Start of Records to process
(* ===== verification/MkfsBoot.v ===== *)
(** * The kernel on an image of mkfs

    The file system code of the kernel, on the image mkfs made: a path to a
    file leads to its inode, and reading it delivers the bytes mkfs was
    given. *)

From S2P Require Import Prelude Memory Riscv Spinlock Kalloc Vm VmWalk VmUser VmCopy Bio Log Txn Fs FsBlock FsInode FsFile FsDir FsPath FsExample Mkfs MkfsSpec MkfsImage.

Lemma dir_find_at l nm k i j : l !! i = Some (j, nm) -> j <> 0 ->
  (forall i' j' n', (i' < i)%nat -> l !! i' = Some (j', n') -> n' <> nm) -> dir_find l nm k = Some (k + Z.of_nat i, j).
Proof.
  revert k i. induction l as [|[j0 n0] l IH]; intros k i Hi Hj Hlow; [done|]. cbn [dir_find]. destruct i as [|i].
  - injection Hi as -> ->. rewrite bool_decide_true by done. destruct (Z.eqb_spec j 0); [done|]. do 2 f_equal. lia.
  - rewrite (bool_decide_false (nm = n0)), andb_false_r by (intros ->; by apply (Hlow 0%nat j0 n0 ltac:(lia))).
    rewrite (IH (k + 1) i); [do 2 f_equal; lia|done|done|]. intros i' j' n' Hlt Hl. by apply (Hlow (S i') j' n' ltac:(lia)).
Qed.

Lemma lookup_entries fs m : entries fs !! S (S m) = (fun f => (2 + Z.of_nat m, filename f)) <$> fs !! m.
Proof. exact (list_lookup_imap _ fs m). Qed.

Notation files_tree fs := (fun i => 1 <= i < 2 + Z.of_nat (length fs)).
Lemma image_tree V fs : image_of V fs -> Z.of_nat (length fs) <= 198 -> tree 1 lg sb V (files_tree fs).
Proof.
  intros H Hn. assert (Hd : forall i, disk_ino 1 sb V i = inode_at V i) by done.
  assert (Hcase : forall i, files_tree fs i -> i = 1 \/ exists k f, i = 2 + Z.of_nat k /\ fs !! k = Some f).
  { intros i Hi. destruct (decide (i = 1)) as [->|]; [by left|right]. destruct (lookup_lt_is_Some_2 fs (Z.to_nat (i - 2))) as [f Hf]; [lia|].
    exists (Z.to_nat (i - 2)), f. split; [lia|done]. }
  destruct (mi_root_type _ _ H) as [R1 R2]. change ROOTINO with 1 in R1, R2. split.
  - intros i Hi. rewrite sb_eq. cbn. lia.
  - intros i Hi. rewrite Hd. destruct (Hcase i Hi) as [->|(k & f & -> & Hf)]; [by rewrite R1|].
    by rewrite (go_type _ _ _ _ (mi_file _ _ H k f Hf)).
  - intros i Hi. rewrite Hd. destruct (Hcase i Hi) as [->|(k & f & -> & Hf)]; [by rewrite R2|].
    by rewrite (go_nlink _ _ _ _ (mi_file _ _ H k f Hf)).
  - intros i Hi. rewrite Hd. destruct (Hcase i Hi) as [->|(k & f & -> & Hf)]; [intros _; exact (mi_root _ _ H)|].
    by rewrite (go_type _ _ _ _ (mi_file _ _ H k f Hf)).
  - intros i j n Hi. rewrite Hd. destruct (Hcase i Hi) as [->|(k & f & -> & Hf)].
    2:{ by rewrite (go_type _ _ _ _ (mi_file _ _ H k f Hf)). }
    intros _ Hin Hj. destruct (mi_entries _ _ H) as [z Ez]. change ROOTINO with 1 in Ez. rewrite Ez in Hin.
    apply elem_of_app in Hin as [(e & E & He)%list_elem_of_fmap|Hz%elem_of_replicate]; [|destruct Hz; congruence].
    injection E as -> _. apply list_elem_of_lookup in He as [m Hm]. pose proof (lookup_lt_Some _ _ _ Hm) as Hlt. rewrite length_entries_of in Hlt.
    destruct m as [|[|m]]; [injection Hm as <-; cbn; lia..|]. rewrite lookup_entries in Hm.
    destruct (fs !! m); [|done]. injection Hm as <-. cbn. lia.
Qed.

Lemma elems_one n : n <> [] -> SLASH ∉ n -> elems (SLASH :: n) = [n].
Proof.
  intros Hne Hs. unfold elems. cbn [elems_from]. rewrite Z.eqb_refl, decide_True by done. cbn [app].
  assert (H : forall cur, elems_from cur n = if decide (cur ++ n = []) then [] else [cur ++ n]).
  { clear Hne. induction n as [|c n IH]; intros cur; cbn [elems_from]; [by rewrite app_nil_r|].
    apply not_elem_of_cons in Hs as [H1 H2]. destruct (Z.eqb_spec c SLASH); [congruence|]. rewrite IH, <- app_assoc by done. done. }
  rewrite H. by rewrite decide_False.
Qed.

(** The name of file [i] is not that of an entry before it. *)
Definition first_name (fs : list hostfile) (i : nat) (f : hostfile) : Prop :=
  filename f <> [] /\ forall i' e, (i' < 2 + i)%nat -> entries fs !! i' = Some e -> fit e.2 <> fit (filename f).

Lemma walk_file V fs i f : image_of V fs -> fs !! i = Some f -> first_name fs i f ->
  walk 1 sb V 1 false [fit (filename f)] = Some (2 + Z.of_nat i).
Proof.
  intros H Hf [_ Hfirst]. cbn [walk andb]. change (disk_ino 1 sb V 1) with (inode_at V ROOTINO).
  rewrite (proj1 (mi_root_type _ _ H)). change (T_DIR =? T_DIR) with true. cbv iota. destruct (mi_entries _ _ H) as [z ->].
  assert (He : entries fs !! (2 + i)%nat = Some (2 + Z.of_nat i, filename f)) by (change (2 + i)%nat with (S (S i)); by rewrite lookup_entries, Hf).
  rewrite (dir_find_at _ (fit (filename f)) 0 (2 + i) (2 + Z.of_nat i)); [done| |lia|].
  - rewrite lookup_app_l by (rewrite length_fmap; by eapply lookup_lt_Some). by rewrite list_lookup_fmap, He.
  - intros i' j' n' Hlt Hl. pose proof (lookup_lt_Some _ _ _ He) as Hlen. rewrite lookup_app_l, list_lookup_fmap in Hl by (rewrite length_fmap; lia).
    destruct (entries fs !! i') as [e|] eqn:Ee; [|done]. injection Hl as _ <-. by apply (Hfirst i' e).
Qed.

Lemma fbytes_take V p c n : fbytes V p 0 (Z.of_nat (length c)) = c ->
  take (Z.to_nat n) c = fbytes V p 0 (Z.of_nat (length (take (Z.to_nat n) c))).
Proof.
  intros E. rewrite <- E at 1. apply list_eq. intros k. unfold fbytes. rewrite length_take. destruct (decide (k < Z.to_nat n)%nat) as [Hk|Hk].
  - rewrite lookup_take_lt by done. rewrite !list_lookup_fmap. destruct (decide (k < length c)%nat) as [Hc|Hc].
    + by rewrite !upto_lookup by lia.
    + by rewrite !(proj2 (lookup_ge_None _ _)) by (rewrite length_upto; lia).
  - rewrite lookup_take_ge by lia. symmetry. apply lookup_ge_None. rewrite length_fmap, length_upto. lia.
Qed.

Section Boot.
Context `{HC : Ctx} `{HI : Image} `{HF : Frame} {S : Type} `{HT : Txn S} (rep : txabs -> S -> Prop)
  `{HO : !TxnOk S 1 rep lg} (Hlocal : 0 <= local_addr /\ local_addr + 16 < 2 ^ 64).

(** The first [n] bytes of a file, by its path. *)
Definition read_path (path : list Z) (dst n : Z) : M (fsst S) Z :=
  r <-! namei path ;;
  match r with
  | None => ret (-1)
  | Some ip => ilock ip ;;; readi ip false dst 0 n
  end.

Lemma read_file V L fs i f r s dst n : image_of V fs -> Forall file_good fs -> Z.of_nat (length fs) <= 198 ->
  fs !! i = Some f -> first_name fs i f -> fsr rep (Tx V L [] []) r s -> table 1 sb V None r -> room (r_it r) 2 ->
  Z.of_nat (length L) + 1 < NBUF -> 0 <= n < 2 ^ 32 -> 0 <= dst -> dst + n < 2 ^ 64 ->
  wp (read_path (SLASH :: filename f) dst n) (fun t s' => let c := take (Z.to_nat n) (contents f) in
    t = Z.of_nat (length c) /\ read_bytes (k_mem (fs_k s')) dst (length c) = c) s.
Proof.
  intros H Hg Hn Hf Hfirst Hs T Hroom HL Hnn Hd0 Hd. pose proof (proj1 (Forall_lookup _ _) Hg _ _ Hf) as [G1 _ G3 G4 G5].
  pose proof (image_tree V fs H Hn) as Ht. pose proof (lookup_lt_Some _ _ _ Hf) as Hlt. pose proof Hfirst as [Hne _].
  assert (Hsl : SLASH ∉ filename f). { intros Hin. apply G1. unfold filename, skip_underscore in Hin. destruct (hd 0 _ =? _); [|done].
    destruct (shortname (hf_path f)); [done|by right]. }
  unfold read_path. apply wp_bind. unfold namei. apply wp_bind.
  wp_use (namex_p 1 rep lg sb mkfs_layout Hlocal V L (files_tree fs) false (SLASH :: filename f) _ 1 r);
    [done|exact Hs|exact T|exact Ht|lia|done|exact Hroom|exact HL| | |].
  { apply Forall_cons. split; [by unfold SLASH|]. eapply Forall_impl; [exact G3|]. cbv beta. lia. }
  { apply Forall_replicate. lia. }
  intros [x nm] s1 [Hx _]. rewrite elems_one in Hx by done. cbn [fmap list_fmap fst] in Hx. fold (fit (filename f)) in Hx.
  rewrite (walk_file V fs i f H Hf Hfirst) in Hx. destruct Hx as (r1 & ip & -> & H1 & Hr1). apply wp_ret. cbn [fst]. apply wp_bind.
  wp_use (ilock_p 1 rep lg sb mkfs_layout); [exact H1|exact Hr1|exact Ht|cbv beta; lia|exact HL|]. intros [] s2 (r2 & p2 & H2 & Hi2 & Hl2 & Hd2 & _).
  pose proof (mi_file _ _ H i f Hf) as G. change (inode_at V) with (disk_ino 1 sb V) in G.
  assert (Hsz : i_size p2 = Z.of_nat (length (contents f))) by (destruct Hd2 as (_ & _ & -> & _); exact (go_size _ _ _ _ G)).
  assert (Hlen : readi_len p2 0 n = Z.of_nat (length (take (Z.to_nat n) (contents f)))).
  { unfold readi_len. rewrite Hsz, length_take. replace ((Z.of_nat (length (contents f)) <? 0) || (2 ^ 32 <=? 0 + n)) with false by lia. lia. }
  wp_use (readi_fs 1 rep lg sb V L ip p2 false dst 0 n (fun bs k => k = set_mem (write_bytes (k_mem (r_k r2)) dst bs) (r_k r2)) r2);
    [apply H2|exact Hi2|apply Hl2|by eapply file_ok_data; [|apply (go_file _ _ _ _ G)]|exact HL|lia|lia|lia|apply sink_kernel; [lia|]| | ].
  { rewrite Hlen, length_take. lia. }
  { by destruct (r_k r2). }
  intros t s3 (-> & k' & -> & Hs3). split; [exact Hlen|]. destruct Hs3 as [_ Ek]. apply (f_equal r_k) in Ek. cbn in Ek. rewrite Ek. cbn [k_mem set_mem].
  rewrite (fbytes_data V p2 _ 0 _ Hd2), Hlen, <- (fbytes_take V _ (contents f) n) by (try done; exact (go_bytes _ _ _ _ G)).
  apply read_write_bytes. apply Forall_take. exact G4.
Qed.
End Boot.

Section BootClaim.
Context `{HC : Ctx} `{HI : Image} `{HF : Frame} {S : Type} `{HT : Txn S} (rep : txabs -> S -> Prop)
  `{HO : !TxnOk S 1 rep lg} (Hlocal : 0 <= local_addr /\ local_addr + 16 < 2 ^ 64).

(** C16: on the image that mkfs wrote, the kernel finds every file under its
    name and reads its bytes: [namei], [ilock] and [readi] on the path of a
    file deliver the bytes mkfs was given for it (the first file of a name,
    names cut to [DIRSIZ] bytes). *)
Theorem mkfs_kernel_reads files s i f L r t dst n : Forall file_good files -> Z.of_nat (length files) <= 198 ->
  (2 + Z.of_nat (length files)) mod 64 <> 0 -> used (image_files files) <= FSSIZE -> main files mkfs0 = Done tt s ->
  files !! i = Some f -> first_name files i f ->
  fsr rep (Tx (img_view (mk_img s)) L [] []) r t -> table 1 sb (img_view (mk_img s)) None r -> room (r_it r) 2 ->
  Z.of_nat (length L) + 1 < NBUF -> 0 <= n < 2 ^ 32 -> 0 <= dst -> dst + n < 2 ^ 64 ->
  wp (read_path (SLASH :: filename f) dst n) (fun x t' => let c := take (Z.to_nat n) (contents f) in
    x = Z.of_nat (length c) /\ read_bytes (k_mem (fs_k t')) dst (length c) = c) t.
Proof.
  intros Hg Hn Hm Hu Hrun. destruct (mkfs_image files Hg Hn Hm Hu) as (s' & Hrun' & _ & Him).
  rewrite Hrun in Hrun'. injection Hrun' as <-. intros. by apply (read_file rep Hlocal (img_view (mk_img s)) L files i f r).
Qed.
End BootClaim.

(** ** A run *)

Module MkfsExample.
Import FsExample.
(** ["user/_f"], with the bytes "hi!" in two reads, and ["g"], empty. *)
Definition files : list hostfile :=
  [Hostfile (USER_ ++ [95; 102]) (Some [[104; 105]; [33]]); Hostfile [103] (Some [])].
Lemma files_good : Forall file_good files.
Proof.
  repeat apply Forall_cons_2; try apply Forall_nil_2; split; try done; try (apply (bool_decide_unpack _); vm_compute; exact I).
Qed.
Lemma used_ok : used (image_files files) <= FSSIZE.
Proof. vm_compute. discriminate. Qed.

Lemma mkfs_correct_witness : exists s, main files mkfs0 = Done tt s /\ image_of (img_view (mk_img s)) files.
Proof.
  destruct (mkfs_correct files files_good) as (s & H1 & _ & H2); [done|done|exact used_ok|]. exists s. split; [exact H1|exact H2].
Defined.

(** The kernel after it started on a disk, in a transaction, with no inode in
    the table. *)
Definition disk_of (img : list block) : disk := Disk (map_seqZ 0 img) [].
Definition it1 : list inode := replicate 50 free_ino.
Definition r1 : fsrest := Rest sb (initlock "itable") it1 k0 0 0.

Lemma dread_img img b : dread (disk_of img) b = img_view img b.
Proof.
  unfold dread, disk_of, img_view. cbn [d_blocks]. destruct (Z.ltb_spec b 0).
  - by rewrite (proj2 (lookup_map_seqZ_None _ _ _)) by lia.
  - rewrite lookup_map_seqZ_0 by done. by rewrite nth_lookup.
Qed.
Lemma recovered_img img bn : img_view img 2 = zero_block -> recovered 2 (dread (disk_of img)) bn = img_view img bn.
Proof.
  intros H2. unfold recovered, logical. rewrite (dread_img img 2), H2. change (head_blocks zero_block) with (@nil Z). cbn [install].
  destruct (decide (bn = 2)) as [->|Hne]; [|rewrite fn_lookup_insert_ne by done; apply dread_img].
  rewrite fn_lookup_insert, H2. vm_compute. reflexivity.
Qed.
Lemma boot_img img : img_view img 2 = zero_block -> exists F H t, fsr (tx_rep 1 2 1 F H) (Tx (img_view img) [] [] []) r1 t.
Proof.
  intros H2. destruct (start_log_idle 1 2 (disk_of img)) as (s & _ & Hi); [discriminate| |].
  { apply (head_ok_0 2 []); [|rewrite dread_img, H2; reflexivity|rewrite dread_img, H2; reflexivity].
    split; [lia|done|]. intros b Hb. by apply elem_of_nil in Hb. }
  destruct (begin_op_idle 1 2 _ _ s Hi) as (t & _ & Ht). eexists _, _, (Fsst t sb (initlock "itable") it1 k0 0 0). split; [|reflexivity].
  refine (tx_rep_ext 1 2 1 _ _ _ _ _ _ _ _ _ Ht). intros bn. by apply recovered_img.
Qed.
Lemma table1 V : table 1 sb V None r1.
Proof.
  assert (Hall : forall i p, it1 !! i = Some p -> p = free_ino) by (intros i p Hp; by apply lookup_replicate in Hp as [-> _]). split.
  - done.
  - split; reflexivity.
  - split; [intros i p ->%Hall; done|]. intros i j p q d n ->%Hall _ [H _]. done.
  - intros ip p [_ ->%Hall]. split; [split; reflexivity|]. by split.
Qed.

(** ["/f"] *)
Lemma namex_correct_witness : exists t t' ip nm, namex (S := lst) [47; 102] false (replicate 14 0) t = Done (Some ip, nm) t'.
Proof.
  destruct (mkfs_image files files_good) as (s & _ & _ & Him); [done|done|exact used_ok|].
  destruct (boot_img (mk_img s)) as (F & H & t & Ht); [apply (mi_log _ _ Him); change nlog with 30; lia|].
  destruct (namex_correct 1 (tx_rep 1 2 1 F H) lg sb mkfs_layout local_ok (img_view (mk_img s)) [] (files_tree files) false [47; 102] (replicate 14 0) 1 r1 t)
    as ([x nm] & t' & Hr & (r' & Hx) & _);
    [reflexivity|exact Ht|apply table1|by apply image_tree|cbn; lia|reflexivity|apply Nat.leb_le; reflexivity|reflexivity|repeat constructor; lia
    |repeat constructor; lia|].
  change (take (Z.to_nat DIRSIZ) <$> elems [47; 102]) with [fit (filename (Hostfile (USER_ ++ [95; 102]) (Some [[104; 105]; [33]])))] in Hx.
  rewrite (walk_file _ files 0 _ Him eq_refl) in Hx.
  - destruct Hx as (ip & E & _). cbn in E. subst x. exists t, t', ip, nm. exact Hr.
  - split; [discriminate|]. intros [|[|i']] e Hlt Hl; [injection Hl as <-; discriminate..|lia].
Defined.

Lemma mkfs_kernel_reads_witness : exists t t', read_path (S := lst) [47; 102] 4096 16 t = Done 3 t' /\
  read_bytes (k_mem (fs_k t')) 4096 3 = [104; 105; 33].
Proof.
  destruct (mkfs_image files files_good) as (s & Hrun & _ & Him); [done|done|exact used_ok|].
  destruct (boot_img (mk_img s)) as (F & H & t & Ht); [apply (mi_log _ _ Him); change nlog with 30; lia|].
  destruct (mkfs_kernel_reads (tx_rep 1 2 1 F H) local_ok files s 0 (Hostfile (USER_ ++ [95; 102]) (Some [[104; 105]; [33]])) [] r1 t 4096 16)
    as (x & t' & Hr & -> & Hb);
    [exact files_good|cbn; lia|discriminate|exact used_ok|exact Hrun|reflexivity| |exact Ht|apply table1|apply Nat.leb_le; reflexivity|reflexivity|lia|lia|lia|].
  - split; [discriminate|]. intros [|[|i']] e Hlt Hl; [injection Hl as <-; discriminate..|lia].
  - exists t, t'. split; [exact Hr|exact Hb].
Defined.
End MkfsExample.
End of Records to process
→ **Exercise directions**: What lines in the listing contain "initlock"? Copy them all.

→ **Output**:
Definition r1 : fsrest := Rest sb (initlock "itable") it1 k0 0 0.
  destruct (begin_op_idle 1 2 _ _ s Hi) as (t & _ & Ht). eexists _, _, (Fsst t sb (initlock "itable") it1 k0 0 0). split; [|reflexivity].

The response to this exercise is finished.